Exercise requirements: Among the entries below, count the lines that contain the word "mapped". Write down only the total.

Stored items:

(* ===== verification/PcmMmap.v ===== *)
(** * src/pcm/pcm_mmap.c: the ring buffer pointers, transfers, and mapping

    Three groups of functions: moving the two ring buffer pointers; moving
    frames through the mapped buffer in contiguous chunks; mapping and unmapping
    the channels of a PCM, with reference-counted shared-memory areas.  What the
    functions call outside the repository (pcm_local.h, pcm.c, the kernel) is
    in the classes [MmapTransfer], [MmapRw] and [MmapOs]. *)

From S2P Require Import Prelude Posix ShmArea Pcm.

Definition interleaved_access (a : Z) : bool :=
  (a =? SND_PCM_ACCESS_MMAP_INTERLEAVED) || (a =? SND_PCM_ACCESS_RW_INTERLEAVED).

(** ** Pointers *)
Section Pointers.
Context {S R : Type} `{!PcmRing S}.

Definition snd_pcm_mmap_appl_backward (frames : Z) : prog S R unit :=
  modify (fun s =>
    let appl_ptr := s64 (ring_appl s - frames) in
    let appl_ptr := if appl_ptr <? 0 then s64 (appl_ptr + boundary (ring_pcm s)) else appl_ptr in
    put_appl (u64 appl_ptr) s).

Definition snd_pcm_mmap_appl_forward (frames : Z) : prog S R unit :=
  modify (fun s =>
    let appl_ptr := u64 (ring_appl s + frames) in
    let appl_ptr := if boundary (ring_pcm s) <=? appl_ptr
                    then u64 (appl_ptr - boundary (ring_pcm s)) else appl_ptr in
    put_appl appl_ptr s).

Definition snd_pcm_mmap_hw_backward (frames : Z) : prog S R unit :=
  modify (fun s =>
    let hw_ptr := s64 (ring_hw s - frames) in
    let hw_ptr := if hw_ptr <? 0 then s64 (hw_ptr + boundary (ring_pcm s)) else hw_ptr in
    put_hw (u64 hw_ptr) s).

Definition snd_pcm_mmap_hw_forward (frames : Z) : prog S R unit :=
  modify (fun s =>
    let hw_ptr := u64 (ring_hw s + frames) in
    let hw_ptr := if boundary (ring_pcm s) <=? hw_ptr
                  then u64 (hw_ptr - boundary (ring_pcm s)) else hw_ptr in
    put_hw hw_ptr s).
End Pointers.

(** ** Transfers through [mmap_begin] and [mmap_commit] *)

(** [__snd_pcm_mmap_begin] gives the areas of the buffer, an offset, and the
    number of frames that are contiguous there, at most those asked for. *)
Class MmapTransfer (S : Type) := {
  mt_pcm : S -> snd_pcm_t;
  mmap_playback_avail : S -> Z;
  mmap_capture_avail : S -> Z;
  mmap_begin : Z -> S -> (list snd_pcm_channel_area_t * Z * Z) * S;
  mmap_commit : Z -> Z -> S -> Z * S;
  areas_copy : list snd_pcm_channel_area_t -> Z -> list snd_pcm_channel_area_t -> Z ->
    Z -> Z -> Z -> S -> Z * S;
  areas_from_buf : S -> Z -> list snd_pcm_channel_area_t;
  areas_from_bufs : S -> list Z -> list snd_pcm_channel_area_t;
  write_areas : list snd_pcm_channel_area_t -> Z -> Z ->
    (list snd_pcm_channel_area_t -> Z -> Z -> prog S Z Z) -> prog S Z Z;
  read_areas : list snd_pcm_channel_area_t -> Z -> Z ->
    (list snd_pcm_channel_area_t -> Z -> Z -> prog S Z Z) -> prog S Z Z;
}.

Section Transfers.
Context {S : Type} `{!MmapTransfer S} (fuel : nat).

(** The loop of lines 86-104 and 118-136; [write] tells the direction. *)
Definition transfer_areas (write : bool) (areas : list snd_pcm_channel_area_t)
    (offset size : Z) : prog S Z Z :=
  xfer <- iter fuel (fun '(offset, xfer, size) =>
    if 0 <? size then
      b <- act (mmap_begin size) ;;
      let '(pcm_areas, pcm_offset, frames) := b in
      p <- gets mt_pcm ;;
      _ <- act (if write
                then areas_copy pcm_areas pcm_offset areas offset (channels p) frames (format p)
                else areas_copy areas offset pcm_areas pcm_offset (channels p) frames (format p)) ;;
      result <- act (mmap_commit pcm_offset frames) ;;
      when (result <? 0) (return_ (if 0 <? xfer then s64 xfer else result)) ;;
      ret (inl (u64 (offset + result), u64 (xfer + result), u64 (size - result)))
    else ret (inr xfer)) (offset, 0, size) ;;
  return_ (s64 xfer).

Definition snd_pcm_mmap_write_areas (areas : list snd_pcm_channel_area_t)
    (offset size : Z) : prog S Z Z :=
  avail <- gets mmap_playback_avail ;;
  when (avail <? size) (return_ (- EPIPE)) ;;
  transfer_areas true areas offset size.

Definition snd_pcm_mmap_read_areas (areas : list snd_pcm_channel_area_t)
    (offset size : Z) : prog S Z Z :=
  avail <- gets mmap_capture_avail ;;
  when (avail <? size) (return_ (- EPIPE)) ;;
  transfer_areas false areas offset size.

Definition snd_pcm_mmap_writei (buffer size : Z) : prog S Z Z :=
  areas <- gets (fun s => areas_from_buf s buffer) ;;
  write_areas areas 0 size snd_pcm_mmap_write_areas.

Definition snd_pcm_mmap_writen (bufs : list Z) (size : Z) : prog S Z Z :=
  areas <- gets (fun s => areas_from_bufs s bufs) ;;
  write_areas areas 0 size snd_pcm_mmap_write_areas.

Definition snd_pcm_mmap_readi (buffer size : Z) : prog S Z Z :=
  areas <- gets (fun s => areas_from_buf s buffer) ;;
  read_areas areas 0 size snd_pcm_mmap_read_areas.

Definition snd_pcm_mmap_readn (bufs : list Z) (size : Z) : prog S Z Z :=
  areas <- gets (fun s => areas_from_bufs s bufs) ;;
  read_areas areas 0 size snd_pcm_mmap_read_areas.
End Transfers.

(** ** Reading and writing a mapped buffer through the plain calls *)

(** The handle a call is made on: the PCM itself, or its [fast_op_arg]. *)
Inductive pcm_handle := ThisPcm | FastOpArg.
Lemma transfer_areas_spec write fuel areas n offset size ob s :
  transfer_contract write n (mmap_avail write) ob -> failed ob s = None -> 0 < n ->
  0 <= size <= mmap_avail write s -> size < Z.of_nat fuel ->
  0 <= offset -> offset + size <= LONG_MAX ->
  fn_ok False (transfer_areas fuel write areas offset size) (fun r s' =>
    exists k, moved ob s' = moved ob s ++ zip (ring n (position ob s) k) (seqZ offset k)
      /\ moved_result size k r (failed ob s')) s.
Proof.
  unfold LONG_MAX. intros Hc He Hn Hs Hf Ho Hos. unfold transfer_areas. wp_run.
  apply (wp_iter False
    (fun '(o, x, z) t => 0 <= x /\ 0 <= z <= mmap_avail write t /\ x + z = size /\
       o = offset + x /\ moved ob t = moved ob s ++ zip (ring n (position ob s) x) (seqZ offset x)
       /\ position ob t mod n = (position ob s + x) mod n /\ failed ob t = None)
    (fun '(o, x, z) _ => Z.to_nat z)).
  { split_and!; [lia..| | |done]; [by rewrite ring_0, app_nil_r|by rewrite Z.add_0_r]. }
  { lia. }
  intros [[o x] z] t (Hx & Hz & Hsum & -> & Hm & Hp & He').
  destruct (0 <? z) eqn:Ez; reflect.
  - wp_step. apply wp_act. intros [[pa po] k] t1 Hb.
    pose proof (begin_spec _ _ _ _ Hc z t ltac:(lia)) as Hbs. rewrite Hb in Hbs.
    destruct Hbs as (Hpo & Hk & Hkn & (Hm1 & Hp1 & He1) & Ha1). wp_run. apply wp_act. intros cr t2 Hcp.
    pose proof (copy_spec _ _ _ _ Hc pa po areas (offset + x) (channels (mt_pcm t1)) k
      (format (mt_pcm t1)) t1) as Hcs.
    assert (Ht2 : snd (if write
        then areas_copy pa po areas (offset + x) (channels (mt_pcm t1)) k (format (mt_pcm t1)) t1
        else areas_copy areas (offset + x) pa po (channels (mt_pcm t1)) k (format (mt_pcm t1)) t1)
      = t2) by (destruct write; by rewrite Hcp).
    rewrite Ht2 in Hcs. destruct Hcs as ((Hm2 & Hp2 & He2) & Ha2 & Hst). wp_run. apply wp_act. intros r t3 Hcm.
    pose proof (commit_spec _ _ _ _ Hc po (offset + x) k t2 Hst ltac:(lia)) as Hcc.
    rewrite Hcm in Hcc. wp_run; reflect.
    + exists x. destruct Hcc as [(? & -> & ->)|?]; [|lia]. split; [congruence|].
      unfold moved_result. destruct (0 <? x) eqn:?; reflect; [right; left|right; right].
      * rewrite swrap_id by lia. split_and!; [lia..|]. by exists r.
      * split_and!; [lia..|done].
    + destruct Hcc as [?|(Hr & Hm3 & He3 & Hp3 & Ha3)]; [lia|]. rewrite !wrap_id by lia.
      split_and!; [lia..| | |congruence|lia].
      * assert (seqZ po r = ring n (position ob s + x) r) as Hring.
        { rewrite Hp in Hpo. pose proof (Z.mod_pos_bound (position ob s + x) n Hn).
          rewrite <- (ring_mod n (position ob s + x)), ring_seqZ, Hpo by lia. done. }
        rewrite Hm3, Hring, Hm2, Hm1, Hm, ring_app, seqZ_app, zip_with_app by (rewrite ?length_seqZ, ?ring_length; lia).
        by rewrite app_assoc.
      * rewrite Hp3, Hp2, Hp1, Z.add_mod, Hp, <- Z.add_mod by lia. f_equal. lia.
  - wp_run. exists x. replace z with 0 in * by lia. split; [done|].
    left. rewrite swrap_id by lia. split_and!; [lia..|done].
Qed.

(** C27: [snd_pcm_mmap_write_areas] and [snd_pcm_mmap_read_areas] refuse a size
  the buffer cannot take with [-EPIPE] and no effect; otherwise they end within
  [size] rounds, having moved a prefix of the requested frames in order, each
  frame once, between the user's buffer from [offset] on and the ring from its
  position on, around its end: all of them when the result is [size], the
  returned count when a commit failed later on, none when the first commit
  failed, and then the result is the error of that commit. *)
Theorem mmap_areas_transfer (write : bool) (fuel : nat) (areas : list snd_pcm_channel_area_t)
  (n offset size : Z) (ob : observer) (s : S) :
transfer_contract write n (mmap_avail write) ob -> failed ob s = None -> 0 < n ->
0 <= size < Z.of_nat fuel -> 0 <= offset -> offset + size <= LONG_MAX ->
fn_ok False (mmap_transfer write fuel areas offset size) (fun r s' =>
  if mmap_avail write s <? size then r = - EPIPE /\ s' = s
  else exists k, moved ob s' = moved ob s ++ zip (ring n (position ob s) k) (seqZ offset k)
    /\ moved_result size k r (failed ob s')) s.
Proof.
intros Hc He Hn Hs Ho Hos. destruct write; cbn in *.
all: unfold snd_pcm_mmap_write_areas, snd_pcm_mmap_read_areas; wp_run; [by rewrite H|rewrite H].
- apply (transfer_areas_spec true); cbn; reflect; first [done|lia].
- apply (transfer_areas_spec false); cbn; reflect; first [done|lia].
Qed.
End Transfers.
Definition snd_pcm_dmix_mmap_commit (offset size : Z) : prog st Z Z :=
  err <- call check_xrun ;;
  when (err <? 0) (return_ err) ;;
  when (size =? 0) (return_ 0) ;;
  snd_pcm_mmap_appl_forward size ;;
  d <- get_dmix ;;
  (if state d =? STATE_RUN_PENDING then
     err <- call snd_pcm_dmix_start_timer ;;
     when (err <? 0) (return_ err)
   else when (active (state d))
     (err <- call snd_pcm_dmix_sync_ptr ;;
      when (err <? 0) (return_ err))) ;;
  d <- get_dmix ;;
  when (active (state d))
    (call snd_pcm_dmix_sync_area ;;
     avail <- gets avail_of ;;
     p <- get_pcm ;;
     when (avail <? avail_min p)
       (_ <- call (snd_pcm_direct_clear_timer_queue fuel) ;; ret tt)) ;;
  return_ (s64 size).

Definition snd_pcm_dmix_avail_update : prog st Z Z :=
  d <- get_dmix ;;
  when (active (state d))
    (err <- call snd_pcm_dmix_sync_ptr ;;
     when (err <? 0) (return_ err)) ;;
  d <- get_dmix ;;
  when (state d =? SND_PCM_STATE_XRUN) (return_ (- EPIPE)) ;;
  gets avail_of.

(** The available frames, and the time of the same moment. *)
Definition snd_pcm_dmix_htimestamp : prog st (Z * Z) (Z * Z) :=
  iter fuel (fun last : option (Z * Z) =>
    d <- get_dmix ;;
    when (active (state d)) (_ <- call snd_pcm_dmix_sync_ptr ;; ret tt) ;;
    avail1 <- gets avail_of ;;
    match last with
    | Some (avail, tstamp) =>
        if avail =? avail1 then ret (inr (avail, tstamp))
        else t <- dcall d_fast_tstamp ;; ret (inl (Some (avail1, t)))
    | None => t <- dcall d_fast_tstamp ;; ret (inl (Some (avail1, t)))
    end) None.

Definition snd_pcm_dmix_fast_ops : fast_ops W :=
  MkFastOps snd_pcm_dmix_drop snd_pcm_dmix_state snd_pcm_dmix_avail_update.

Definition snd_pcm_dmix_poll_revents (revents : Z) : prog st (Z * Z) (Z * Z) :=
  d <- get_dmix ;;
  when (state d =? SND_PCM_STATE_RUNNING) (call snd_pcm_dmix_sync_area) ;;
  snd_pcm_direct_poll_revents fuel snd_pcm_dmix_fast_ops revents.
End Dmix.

Task result: 2